• Required work
Each line from the one containing "unfold Next in Hp." onward, through the end of the entries, is to be transcribed exactly; nothing else is to be included.

━━━ Data listing

(* ===== verification/DebateLegal.v ===== *)
(** * Legal transcripts

    The entries that count are a play of the turn engine: each was the next
    turn of the entries before it. The order of the slots is the one they
    are filled in, the respondent's position first. *)

From S2P Require Import Prelude Utf8 Canonical Strconv DebateEntry DebateTurns.
From stdpp Require Import gmap.

Open Scope Z_scope.

Definition turn_order (s : Z) : Z := if s =? 1 then 0 else if s =? 0 then 1 else s.
Definition below (s : Z) (M : gmap Z Meta) : gmap Z Meta := filter (λ p, turn_order p.1 < turn_order s) M.
Definition legal (rounds : Z) (M : gmap Z Meta) : Prop :=
  ∀ s m, M !! s = Some m → ∃ ph rd, Next (below s M) rounds = NextTurn ph s (mt_Kind m) (mt_Author m) rd.

Lemma order_cases s : (s = 1 ∧ turn_order s = 0) ∨ (s = 0 ∧ turn_order s = 1) ∨ (s ≠ 0 ∧ s ≠ 1 ∧ turn_order s = s).
Proof. unfold turn_order. destruct (s =? 1) eqn:E1, (s =? 0) eqn:E0; bprop; auto. Qed.
Lemma order_inj s t : 0 ≤ s → 0 ≤ t → turn_order s = turn_order t → s = t.
Proof. intros. destruct (order_cases s) as [[? ?]|[[? ?]|(? & ? & ?)]], (order_cases t) as [[? ?]|[[? ?]|(? & ? & ?)]]; lia. Qed.
Lemma lookup_below s M i : below s M !! i = if bool_decide (turn_order i < turn_order s) then M !! i else None.
Proof.
  unfold below. case_bool_decide as E.
  - destruct (M !! i) as [m|] eqn:Em; [by apply map_lookup_filter_Some|]. apply map_lookup_filter_None. by left.
  - apply map_lookup_filter_None. right. intros m _ ?. by cbn in *.
Qed.
Lemma below_insert s t m M : turn_order s ≤ turn_order t → below s (<[t := m]> M) = below s M.
Proof.
  intros Hle. apply map_eq. intros i. rewrite !lookup_below. case_bool_decide; [|done]. rewrite lookup_insert_ne; [done|]. intros ->. lia.
Qed.

(** ** The next turn depends on the slots before it *)

Lemma moves_agree e1 e2 rounds fuel s prev r : moves e1 rounds fuel s prev = Some r →
  match r with
  | Missing t => (∀ i, s ≤ i < t → e2 !! i = e1 !! i) → e2 !! t = None
  | Last t => ∀ i, s ≤ i ≤ t → e2 !! i = e1 !! i
  end → match r with Missing t => (∀ i, s ≤ i < t → e2 !! i = e1 !! i) | _ => True end → moves e2 rounds fuel s prev = Some r.
Proof.
  assert (∀ e f s p r, moves e rounds f s p = Some r → match r with Missing t | Last t => s ≤ t end) as Hge.
  { intros e f. induction f as [|f IH]; intros s' p r'; [done|]. cbn [moves]. destruct (e !! s'); [|intros [= <-]; lia].
    destruct (stops _ _ _ _); [intros [= <-]; lia|]. intros Hr%IH. destruct r'; lia. }
  revert s prev. induction fuel as [|fuel IH]; intros s prev; [done|]. cbn [moves]. destruct (e1 !! s) as [e|] eqn:E1.
  - destruct (stops rounds s prev e) eqn:Es.
    + intros [= <-] Ha _. rewrite (Ha s) by lia. by rewrite E1, Es.
    + intros Hm Ha Hb. pose proof (Hge _ _ _ _ _ Hm) as Hst.
      assert (e2 !! s = Some e) as ->.
      { rewrite <- E1. destruct r; [apply Hb; lia|apply Ha; lia]. }
      rewrite Es. apply IH; [done| |]; destruct r as [t|t]; try done.
      * intros _. apply Ha. intros i Hi. apply Hb. lia.
      * intros i Hi. apply Ha. lia.
      * intros i Hi. apply Hb. lia.
  - intros [= <-] Ha _. rewrite Ha; [done|]. intros; lia.
Qed.
Lemma moves_missing_agree e1 e2 rounds fuel prev t : moves e1 rounds fuel 2 prev = Some (Missing t) → (∀ i, 2 ≤ i < t → e2 !! i = e1 !! i) → e2 !! t = None →
  moves e2 rounds fuel 2 prev = Some (Missing t).
Proof. intros Hm Ha Hn. by apply (moves_agree e1). Qed.
Lemma moves_last_agree e1 e2 rounds fuel prev t : moves e1 rounds fuel 2 prev = Some (Last t) → (∀ i, 2 ≤ i ≤ t → e2 !! i = e1 !! i) →
  moves e2 rounds fuel 2 prev = Some (Last t).
Proof. intros Hm Ha. by apply (moves_agree e1). Qed.

Lemma Next_agree M M' rounds ph s k a rd : Next M rounds = NextTurn ph s k a rd → (∀ i, turn_order i < turn_order s → M' !! i = M !! i) → M' !! s = None →
  Next M' rounds = NextTurn ph s k a rd.
Proof.
  intros Hn Ha Hs. unfold Next in *. destruct (M !! 1) as [e1|] eqn:E1; [|injection Hn as <- <- <- <- <-; by rewrite Hs].
  destruct (M !! 0) as [e0|] eqn:E0; [|injection Hn as <- <- <- <- <-; rewrite (Ha 1) by done; by rewrite E1, Hs].
  assert (2 ≤ s → turn_order s = s ∧ M' !! 1 = Some e1 ∧ M' !! 0 = Some e0 ∧ ∀ i, 2 ≤ i < s → M' !! i = M !! i) as Hk.
  { intros H2. assert (∀ x, 2 ≤ x → turn_order x = x) as Ho by (intros x ?; destruct (order_cases x) as [[? ?]|[[? ?]|(? & ? & ?)]]; lia).
    rewrite <- E1, <- E0. split; [by apply Ho|]. split_and!; [apply Ha; rewrite (Ho s) by done; cbn; lia..|].
    intros i Hi. apply Ha. rewrite !Ho by lia. lia. }
  destruct (moves_total M rounds) as ([t|t] & Hm & Hr); rewrite Hm in Hn.
  - injection Hn as <- <- <- <- <-. destruct Hk as (_ & -> & -> & Hi); [lia|].
    by rewrite (moves_missing_agree M M' _ _ _ t).
  - unfold after_last in Hn. destruct Hr as [Ht _]. destruct (M !! (t + 1)) as [ep|] eqn:Ep.
    + destruct (M !! (t + 1 + 1)) eqn:Ea; [done|]. injection Hn as <- <- <- <- <-. destruct Hk as (_ & -> & -> & Hi); [lia|].
      rewrite (moves_last_agree M M' _ _ _ t) by (done || intros; apply Hi; lia). unfold after_last. rewrite (Hi (t + 1)) by lia. by rewrite Ep, Hs.
    + injection Hn as <- <- <- <- <-. destruct Hk as (_ & -> & -> & Hi); [lia|].
      rewrite (moves_last_agree M M' _ _ _ t) by (done || intros; apply Hi; lia). unfold after_last. by rewrite Hs.
Qed.
Lemma Next_below M rounds ph s k a rd : Next M rounds = NextTurn ph s k a rd → Next (below s M) rounds = NextTurn ph s k a rd.
Proof.
  intros Hn. apply (Next_agree M); [done| |].
  - intros i Hi. rewrite lookup_below. by rewrite bool_decide_eq_true_2.
  - rewrite lookup_below. rewrite bool_decide_eq_false_2; [done|lia].
Qed.

(** ** Playing the next turn is legal *)

Lemma next_slot M rounds ph s k a rd : Next M rounds = NextTurn ph s k a rd → 0 ≤ s.
Proof.
  intros Hn. pose proof (Next_spec M rounds) as [Hs _]. rewrite Hn in Hs. cbn in Hs. unfold last_slot in Hs.
  destruct Hs as [(_ & _ & _ & [[-> _]|[-> _]])|[(_ & _ & _ & _ & ?)|(_ & _ & [(_ & _ & ?)|(_ & _ & ?)])]]; lia.
Qed.
(** Every slot before a filled one is filled. *)
Lemma next_before M rounds ph s k a rd i : Next M rounds = NextTurn ph s k a rd → 0 ≤ i → turn_order i < turn_order s → is_Some (M !! i).
Proof.
  intros Hn Hi Hlt. pose proof (next_slot _ _ _ _ _ _ _ Hn) as Hs. pose proof (Next_spec M rounds) as [_ Hf]. rewrite Hn in Hf.
  destruct Hf as (_ & F1 & F2). destruct (order_cases i) as [[-> Oi]|[[-> Oi]|(? & ? & Oi)]], (order_cases s) as [[-> Os]|[[-> Os]|(? & ? & Os)]];
    rewrite ?Oi, ?Os in Hlt; try lia; try (apply F1; lia); apply F2; lia.
Qed.
Lemma legal_before rounds M s m i : legal rounds M → M !! s = Some m → 0 ≤ i → turn_order i < turn_order s → is_Some (M !! i).
Proof.
  intros Hl Hm Hi Hlt. destruct (Hl s m Hm) as (ph & rd & Hn). apply (next_before _ _ _ _ _ _ _ i) in Hn as [x Hx]; [|done..].
  rewrite lookup_below in Hx. case_bool_decide; [by exists x|done].
Qed.
Lemma legal_slot rounds M s m : legal rounds M → M !! s = Some m → 0 ≤ s.
Proof. intros Hl Hm. destruct (Hl s m Hm) as (ph & rd & Hn). by apply next_slot in Hn. Qed.

Lemma legal_empty rounds : legal rounds ∅.
Proof. intros s m. by rewrite lookup_empty. Qed.
Lemma legal_insert rounds M ph s k a rd m : legal rounds M → Next M rounds = NextTurn ph s k a rd → mt_Kind m = k → mt_Author m = a →
  legal rounds (<[s := m]> M).
Proof.
  intros Hl Hn <- <- t m' Ht. destruct (decide (t = s)) as [->|Hne].
  - rewrite lookup_insert_eq in Ht. injection Ht as <-. rewrite below_insert by lia. exists ph, rd. by apply Next_below.
  - rewrite lookup_insert_ne in Ht by done. rewrite below_insert; [by apply Hl|].
    destruct (Z.le_gt_cases (turn_order t) (turn_order s)) as [|Hgt]; [done|]. exfalso.
    pose proof (next_slot _ _ _ _ _ _ _ Hn) as Hs. destruct (legal_before rounds M t m' s Hl Ht Hs) as [x Hx]; [lia|].
    pose proof (Next_spec M rounds) as [_ Hf]. rewrite Hn in Hf. destruct Hf as [Hf _]. congruence.
Qed.

(** ** What a legal transcript has in its slots *)

Lemma legal_shape rounds M s m : legal rounds M → M !! s = Some m → ∃ ph rd, turn_shape rounds (NextTurn ph s (mt_Kind m) (mt_Author m) rd).
Proof.
  intros Hl Hm. destruct (Hl s m Hm) as (ph & rd & Hn). exists ph, rd. pose proof (Next_spec (below s M) rounds) as [Hs _]. by rewrite Hn in Hs.
Qed.
Lemma legal_position rounds M s m : legal rounds M → M !! s = Some m → s ≤ 1 → mt_Kind m = KindPosition ∧
  mt_Author m = if s =? 0 then RoleInitiator else RoleRespondent.
Proof.
  intros Hl Hm Hs. destruct (legal_shape _ _ _ _ Hl Hm) as (ph & rd & Ht). cbn in Ht. unfold last_slot in Ht.
  destruct Ht as [(_ & -> & _ & [[-> ->]|[-> ->]])|[(_ & _ & _ & _ & ?)|(_ & _ & [(_ & _ & ?)|(_ & _ & ?)])]]; done || lia.
Qed.
Lemma legal_move rounds M s m : legal rounds M → M !! s = Some m → mt_Kind m = KindMove → mt_Author m = moveAuthor s ∧ 2 ≤ s ≤ last_slot rounds.
Proof.
  intros Hl Hm Hk. destruct (legal_shape _ _ _ _ Hl Hm) as (ph & rd & Ht). cbn in Ht. rewrite Hk in Ht.
  destruct Ht as [(_ & ? & _)|[(_ & _ & _ & ? & ?)|(_ & _ & [(? & _)|(? & _)])]]; done.
Qed.
(** An answer follows its proposal. *)
Lemma legal_answer rounds M s m : legal rounds M → M !! s = Some m → mt_Kind m = KindAnswer → ∃ p, M !! (s - 1) = Some p ∧ mt_Kind p = KindProposal.
Proof.
  intros Hl Hm Hk. destruct (Hl s m Hm) as (ph & rd & Hn). rewrite Hk in Hn. unfold Next in Hn.
  destruct (below s M !! 1) as [e1|] eqn:E1; [|done]. destruct (below s M !! 0) as [e0|] eqn:E0; [|done].
  destruct (moves_total (below s M) rounds) as ([t|t] & Em & Hr); rewrite Em in Hn; [done|]. unfold after_last in Hn. destruct Hr as [Ht _].
  destruct (below s M !! (t + 1)) as [p|] eqn:Ep; [|done]. destruct (below s M !! (t + 1 + 1)); [done|]. injection Hn as <- <- _ _.
  assert (∀ x, 2 ≤ x → turn_order x = x) as Ho by (intros x ?; destruct (order_cases x) as [[? ?]|[[? ?]|(? & ? & ?)]]; lia).
  rewrite lookup_below in Ep. rewrite bool_decide_eq_true_2 in Ep by (rewrite !Ho by lia; lia).
  exists p. replace (t + 1 + 1 - 1) with (t + 1) by lia. split; [done|].
  destruct (Hl _ _ Ep) as (ph' & rd' & Hp).
  assert (∀ i, 0 ≤ i ≤ t → below (t + 1) M !! i = below (t + 1 + 1) M !! i) as Hagree.
  { intros i Hi. rewrite !lookup_below, !(Ho (t + 1)), (Ho (t + 1 + 1)) by lia.
    assert (turn_order i < t + 1) by (destruct (order_cases i) as [[? ?]|[[? ?]|(? & ? & ?)]]; lia).
    by rewrite !bool_decide_eq_true_2 by lia. }
  unfold Next in Hp. rewrite !Hagree, E1, E0 in Hp by lia.
  rewrite (moves_last_agree (below (t + 1 + 1) M) _ _ _ _ t) in Hp by (done || intros; apply Hagree; lia).
  unfold after_last in Hp. rewrite lookup_below in Hp. rewrite bool_decide_eq_false_2 in Hp by lia. by injection Hp as _ <- _ _.
Qed.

━━━━━━

• Reply
  unfold Next in Hp. rewrite !Hagree, E1, E0 in Hp by lia.
  rewrite (moves_last_agree (below (t + 1 + 1) M) _ _ _ _ t) in Hp by (done || intros; apply Hagree; lia).
  unfold after_last in Hp. rewrite lookup_below in Hp. rewrite bool_decide_eq_false_2 in Hp by lia. by injection Hp as _ <- _ _.
Qed.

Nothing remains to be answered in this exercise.